## Exercise prompt
Wherever a line in the records contains the word "another", return that line.

Stored data:
>>>>>
(** ** Witnesses *)

Module SharedExample.

#[local] Existing Instances InflightExample.Q_ops InflightExample.Q_laws.

Definition strategy : SharedSubscription := DefaultSharedSubscription (fun _ _ => true) (fun _ => 0%Z).
#[local] Existing Instance strategy.

Definition c1 (n : Z) : Id := mkId 1 n None None "c1" None n.
Definition c2 : Id := mkId 1 0 None None "c2" None 7.
Definition plain : SubscriptionOptions := OptV3 (mkV3 AtLeastOnce None).
Definition window : OutInflight InflightExample.Q := out_inflight_new 16 20 0.

(** A client subscribes and comes back under a new connection, while another
    one subscribes and goes; a third party takes part in neither. *)
Definition ops : list (@Op InflightExample.Q) :=
  [OpRegister window (c1 1); OpSubscribe (mkSubscribe "chat/+" plain) (c1 1);
   OpRegister window c2; OpSubscribe (mkSubscribe "chat/#" plain) c2;
   OpKickSend false false (c1 2); OpUnsubscribe (mkUnsubscribe "chat/#" None) c2;
   OpKickRemove false (c1 2); OpRegister window (c1 2);
   OpTransfer (mkOffline [("chat/+", plain)] [] []) (c1 2); OpRemove c2].

Definition less := SessionExample.less.
Definition same_ids (_ : list Z) (p : Publish) : Publish := p.
Definition executed : Registry := run 1 1000 less same_ids ops.

Lemma ops_ok : run_ok 1 1000 less same_ids ops (registry_new router_new).
Proof. vm_compute. repeat split; try discriminate. by repeat constructor. Qed.

(** A third client's handshake is refused after the kick, and it comes back
    with another subscription. *)
Definition c3 (n : Z) : Id := mkId 1 n None None "c3" None n.

Definition refused_ops : list (@Op InflightExample.Q) :=
  ops ++ [OpRegister window (c3 1); OpSubscribe (mkSubscribe "chat/#" plain) (c3 1);
          OpKickRemove false (c3 2); OpRegister window (c3 3)].

Lemma refused_ops_ok : run_ok 1 1000 less same_ids refused_ops (registry_new router_new).
Proof. vm_compute. repeat split; try discriminate. by repeat constructor. Qed.

Lemma registry_consistent_witness :
  Router.subscribed (router (run 1 1000 less same_ids refused_ops)) "chat/+" "c1" = Some (c1 2, plain)
  /\ Router.subscribed (router (run 1 1000 less same_ids refused_ops)) "chat/#" "c2" = None
  /\ Router.subscribed (router (run 1 1000 less same_ids refused_ops)) "chat/#" "c3" = Some (c3 1, plain).
Proof.
  destruct (registry_consistent 1 1000 less same_ids refused_ops refused_ops_ok) as (Hs & _ & _).
  rewrite !Hs. vm_compute. repeat split; reflexivity.
Defined.

Definition hello : Publish := publish_from (mkCodec false false ExactlyOnce "chat/x" None "hello").
Definition publisher : MsgFrom := mkFrom c2 FromCustom.

Definition c1_session : SessionRef := mkSession (c1 2) {["chat/+" := plain]} true [] window.

Lemma published_reaches_witness :
  exists m ms, (tx <$> peers (snd (forwards 1 1000 less same_ids publisher hello executed)) !! "c1")
               = Some (mkTx false (m :: ms)).
Proof.
  destruct (published_reaches 1 1000 less same_ids ops publisher hello [Normal "chat"; Normal "x"] "c1"
    (mkEntry c1_session (mkTx false [])) ops_ok) as (ms & Hp & _ & Hsome);
    [reflexivity | reflexivity | reflexivity | by vm_compute |].
  unfold executed. rewrite Hp. destruct ms as [|m ms]; [|by exists m, ms]. exfalso. apply Hsome; [|reflexivity].
  exists "chat/+", plain. split; [|reflexivity]. split; [reflexivity|]. split; [|intros [Hn _]; discriminate Hn].
  exists [Normal "chat"; SingleWildcard]. split; [reflexivity|]. split; [|reflexivity].
  vm_compute. apply (mm_level (Normal "chat")); [reflexivity|]. apply mm_single, mm_end.
Defined.

End SharedExample.
(* ===== verification/Standalone.v ===== *)
(** * A node: sessions, registry and message store together

    The interface [Broker] of [Session], implemented for a node on its own by
    the registry of [Shared] (with its router) and by ciqadamq's message store
    ([src/src/msgstore.rs]), the way [message_load] of
    [src/vendor/rmqtt/src/shared.rs] and [extend.rs] connect them. The hooks, the
    client's connection and the queue of the session's own task stay behind an
    interface of their own. *)

From S2P Require Import Prelude Strs Topic Types Store Router Inflight Session Shared MsgStore.
Local Open Scope string_scope.
Local Open Scope list_scope.

Section node.
Context {D T : Type} `{DequeMap D} `{SharedSubscription}.
Context (this_node : NodeId) (less_value : QoS -> QoS -> QoS).
Context (set_subscription_ids : list Z -> Publish -> Publish).

Record Node : Type := mkNode {
  n_time : TimestampMillis;
  n_registry : @Registry D DefaultRouter;
  n_store : MessageStore T
}.

Abbreviation Cids := (list (ClientId * option (TopicFilter * SharedGroup))).

Context (rest : Broker Node Cids).

Definition on_registry {A} (f : TimestampMillis -> M (@Registry D DefaultRouter) A) : M Node A := fun n =>
  let '(x, r) := f (n_time n) (n_registry n) in (x, mkNode (n_time n) r (n_store n)).

Definition entry_error (e : EntryError) : Error :=
  match e with
  | SessionNotExist => Other "session is not exist"
  | NodeException => Other "session node exception"
  | RouterError e => TopicErr e
  | LockHeld => Other "lock held"
  | KickReply => Other "recv kick result"
  | ClusterError e => Other e
  end.

Definition entry_result {A} (r : result EntryError A) : result Error A :=
  match r with Ok x => Ok x | Err e => Err (entry_error e) end.

Section client.
Context (id : Id).

(** [message_load] of a node without peers: what the store has for the client. *)
Definition message_load (tf : TopicFilter) : M Node (list (Z * MsgFrom * Publish)) := fun n =>
  let '(out, st) := MsgStore.get (n_time n) (client_id id) tf (n_store n) in (out, mkNode (n_time n) (n_registry n) st).
Section raft.
Context `{ClusterRouter.Bincode} `{SharedSubscription}.
(** The clocks of the nodes when they apply the entries of the log, the
    settings, and how often a proposal that fails is tried again. *)
Context (clock : NodeId -> nat -> Z * Z) (try_lock_timeout : Z) (compression : option ClusterRouter.Compression).
Context (attempts : nat).

(** The router of a node: the prefix of the log it has applied. *)
Definition state_of (n : NodeId) (ms : list RaftMessage) : Replica :=
  ClusterRouter.apply_log (clock n) 0 ms (ClusterRouter.cluster_new try_lock_timeout compression).

Definition replica (n : NodeId) (g : Raft) : Replica :=
  state_of n (take (default 0 (applied g !! n)) (log g)).

(** A message enters the log and the leader applies what it has not yet. *)
Definition commit (m : RaftMessage) (g : Raft) : Raft :=
  mkRaft (log g ++ [m]) (<[leader g := S (length (log g))]> (applied g)) (leader g) (tasks g) (tail (fates g)).

Definition answer_of (m : RaftMessage) (g : Raft) : result ClusterRouter.RaftError Bytes :=
  let '(t_check, t_new) := clock (leader g) (length (log g)) in
  let? a := fst (ClusterRouter.apply_message t_check t_new m (state_of (leader g) (log g))) in
  ClusterRouter.answer_encode a.

(** [Mailbox::send_proposal] of an encoded message. *)
Definition send_proposal (m : RaftMessage) : M Raft (result string Bytes) := fun g =>
  match (let? b := ClusterRouter.ser_message m in ClusterRouter.de_message b) with
  | Err e => (Err e, g)
  | Ok m =>
      match head (fates g) with
      | Some (Lost committed) =>
          (Err "no answer", if committed then commit m g else mkRaft (log g) (applied g) (leader g) (tasks g) (tail (fates g)))
      | _ => (match answer_of m g with Ok b => Ok b | Err _ => Err "refused by the state machine" end, commit m g)
      end
  end.

(** [retry] of the backoff library: [n] more attempts after a failure. *)
Fixpoint retry (n : nat) (m : RaftMessage) : M Raft (result string unit) :=
  let! reply := send_proposal m in
  match reply, n with
  | Ok _, _ => ret (Ok tt)
  | Err e, O => ret (Err e)
  | Err _, S n' => retry n' m
  end.

Definition spawn (m : RaftMessage) (g : Raft) : Raft := with_tasks (fun l => l ++ [m]) g.

(** [Router for ClusterRouter], on node [n]. *)
Definition router_add (tf : TopicFilter) (id : Id) (o : SubscriptionOptions) : M Raft (result EntryError unit) :=
  let! res := retry attempts (ClusterRouter.Add tf id o) in
  ret match res with Ok _ => Ok tt | Err e => Err (ClusterError e) end.

Definition router_remove (tf : TopicFilter) (id : Id) : M Raft (result EntryError bool) := fun g =>
  match ClusterRouter.ser_message (ClusterRouter.Remove tf id) with
  | Err e => (Err (ClusterError e), g)
  | Ok _ => (Ok true, spawn (ClusterRouter.Remove tf id) g)
  end.

Definition cluster_router (n : NodeId) : RouterOps Raft := {|
  r_add := router_add;
  r_remove := router_remove;
  r_matches _ this_id t g :=
    _matches (fun node cid => ClusterRouter.is_online node cid (replica n g)) this_id t
      (ClusterRouter.inner (replica n g))
|}.
(** the number of deliveries a round waits for is the number of messages
    times the devices of a user; when every publish is taken, the subscribers
    are owed at most that many deliveries, and exactly that many if and only
    if the subscribers fill all users: with subscribers that are not a
    multiple of the devices per user, a round with at least as many messages
    as users can never receive what it waits for. *)
Theorem expected_reachable wall s run_id rd subscribers users padding l :
  0 < devices_per_user s -> 0 < subscribers -> subscribers + devices_per_user s <= 2 ^ 64 ->
  users <= messages s -> messages s + num_pubs s <= 2 ^ 64 ->
  messages s * devices_per_user s < 2 ^ 64 ->
  (forall seq, publish_ok rd seq = true) ->
  ceil_div subscribers (devices_per_user s) = Some users ->
  mapM (plan s run_id users) (range subscribers) = Some l ->
  reach l (published wall s run_id rd users padding) <= expected_deliveries s
  /\ (reach l (published wall s run_id rd users padding) = expected_deliveries s
      <-> subscribers mod devices_per_user s = 0).
Proof.
  intros Hd Hsub Hb Hum Hw He Hok Hq Hl. set (d := devices_per_user s) in *.
  destruct (ceil_div_spec subscribers d ltac:(lia) Hd Hb) as (q & Hq' & Q1 & Q2 & Q3).
  assert (q = users) as -> by congruence. assert (0 < users) by nia.
  rewrite (reach_published wall s run_id rd users padding subscribers l) by (done || lia).
  unfold expected_deliveries. rewrite wrap_u64_small by (unfold u64_modulus; fold d; nia). fold d.
  rewrite <- (sum_const d (messages s)) by lia.
  assert (Forall (fun i => devices_of s subscribers (i mod users) <= d) (range (messages s))) as Hle.
  { apply Forall_forall. intros i _. apply devices_of_le; [done | lia | apply Z.mod_pos_bound; lia]. }
  split; [by apply (sum_le (fun seq => devices_of s subscribers (seq mod users)) (fun _ => d))|].
  pose proof (Z.div_mod subscribers d ltac:(lia)) as Hdm. pose proof (Z.mod_pos_bound subscribers d ltac:(lia)).
  split.
  - intros Heq. destruct (Z.eq_dec (subscribers mod d) 0) as [|Hne]; [done|]. exfalso.
    enough (foldr Z.add 0 (map (fun seq => devices_of s subscribers (seq mod users)) (range (messages s)))
            < foldr Z.add 0 (map (fun _ => d) (range (messages s)))) by lia.
    apply (sum_lt _ (fun _ => d) _ (users - 1)); [done | apply range_spec; lia |].
    rewrite Z.mod_small by lia. rewrite devices_of_spec by lia. fold d.
    assert (subscribers <> users * d) by (intros E; apply Hne; rewrite E; apply Z.mod_mul; lia). lia.
  - intros Hmod. f_equal. apply map_ext. intros i. pose proof (Z.mod_pos_bound i users ltac:(lia)).
    rewrite devices_of_spec by lia. fold d. rewrite Hmod in Hdm.
    assert (users = subscribers / d) as -> by (destruct (Z.lt_trichotomy users (subscribers / d)) as [?|[?|?]]; nia).
    nia.
Qed.

(** the wait for the deliveries ends within its fuel of 3602 rounds, that
    is within three minutes of rounds fifty milliseconds apart: complete only
    when the counter has reached the expected number, stalled only when it has
    not and either the three minutes are over or the counter has not moved for
    fifteen seconds. *)
Theorem wait_terminates rd boxes expected :
  paced rd -> exists r, wait rd boxes expected = Some r /\ wait_means rd boxes expected r.
Proof.
  intros Hp. destruct (wait_loop_total rd boxes expected Hp wait_fuel 0 (wait_start rd) 0) as [r Hr];
    [lia | unfold wait_fuel; lia |].
  exists r. split; [done|]. by apply (wait_loop_means rd boxes expected Hp _ _ _ _ _ (tracks_init rd boxes) Hr).
Qed.

(** C39: a round whose deliveries keep coming is not given up: if the counter
    moves within every fifteen seconds and reaches the expected number within
    the three minutes, the wait ends complete, not later than that. *)
Theorem wait_completes rd boxes expected last :
  paced rd -> (forall i, (i < last)%nat -> progressing rd boxes i) ->
  expected <= delivered_at (wait_clock rd last 0) boxes ->
  exists n, (n <= last)%nat /\ wait rd boxes expected = Some (Complete, n).
Proof.
  intros Hp Hprog Hlast. pose proof (progressing_bound rd boxes Hp last Hprog).
  apply (wait_loop_completes rd boxes expected Hp last); [apply tracks_init | lia | lia | done | done].
Qed.

(** the percentiles of up to [2^52] latencies never index outside the list:
    computed in floating point, the three indices are in bounds and in order,
    so each percentile is one of the sorted latencies, in milliseconds, and
    p50 <= p95 <= p99. *)
Theorem percentiles_defined wall now boxes :
  let l := latencies_at wall now boxes in
  1 <= Z.of_nat (length l) <= 2 ^ 52 ->
  exists a b c, a ∈ l /\ b ∈ l /\ c ∈ l /\ a <= b <= c
    /\ pct l (lit 50 2) = Some (div (of_Z a) (of_Z 1000000))
    /\ pct l (lit 95 2) = Some (div (of_Z b) (of_Z 1000000))
    /\ pct l (lit 99 2) = Some (div (of_Z c) (of_Z 1000000)).
Proof.
  cbn zeta. intros Hl. pose proof (latencies_sorted wall now boxes) as Hs.
  destruct (pct_index_bounds _ Hl) as [[B0 B1] [B2 B3]].
  set (l := latencies_at wall now boxes) in *. set (n := Z.of_nat (length l)) in *.
  assert (Hget : forall p, 0 <= pct_index n p < n -> exists x, l !! Z.to_nat (pct_index n p) = Some x
    /\ x ∈ l /\ pct l p = Some (div (of_Z x) (of_Z 1000000))).
  { intros p Hp. destruct (lookup_lt_is_Some_2 l (Z.to_nat (pct_index n p)) ltac:(lia)) as [x Hx].
    exists x. split; [done|]. split; [by eapply list_elem_of_lookup_2|].
    unfold pct. destruct l as [|y l']; [simpl in *; lia|]. fold n. by rewrite Hx. }
  destruct (Hget (lit 50 2) ltac:(lia)) as (a & La & Ea & Pa).
  destruct (Hget (lit 95 2) ltac:(lia)) as (b & Lb & Eb & Pb).
  destruct (Hget (lit 99 2) ltac:(lia)) as (c & Lc & Ec & Pc).
  exists a, b, c. repeat split; try done.
  - apply (sorted_lookup_le l _ _ _ _ Hs) with (2 := La) (3 := Lb). lia.
  - apply (sorted_lookup_le l _ _ _ _ Hs) with (2 := Lb) (3 := Lc). lia.
Qed.

(** the time a publisher writes into a payload is the time the subscriber
    reads from it, whatever the padding's length: the latency is the receiving
    time minus the sending time, and zero if the clock went back. *)
Theorem latency_roundtrip recv_ns nanos n :
  0 <= nanos <= usize_max ->
  latency recv_ns (payload nanos (repeat_char "x" n)) = Some (Z.max 0 (recv_ns - nanos)).
Proof. intros Hn. by rewrite latency_payload. Qed.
<<<<<
## Answer to this problem
(** A client subscribes and comes back under a new connection, while another
    with another subscription. *)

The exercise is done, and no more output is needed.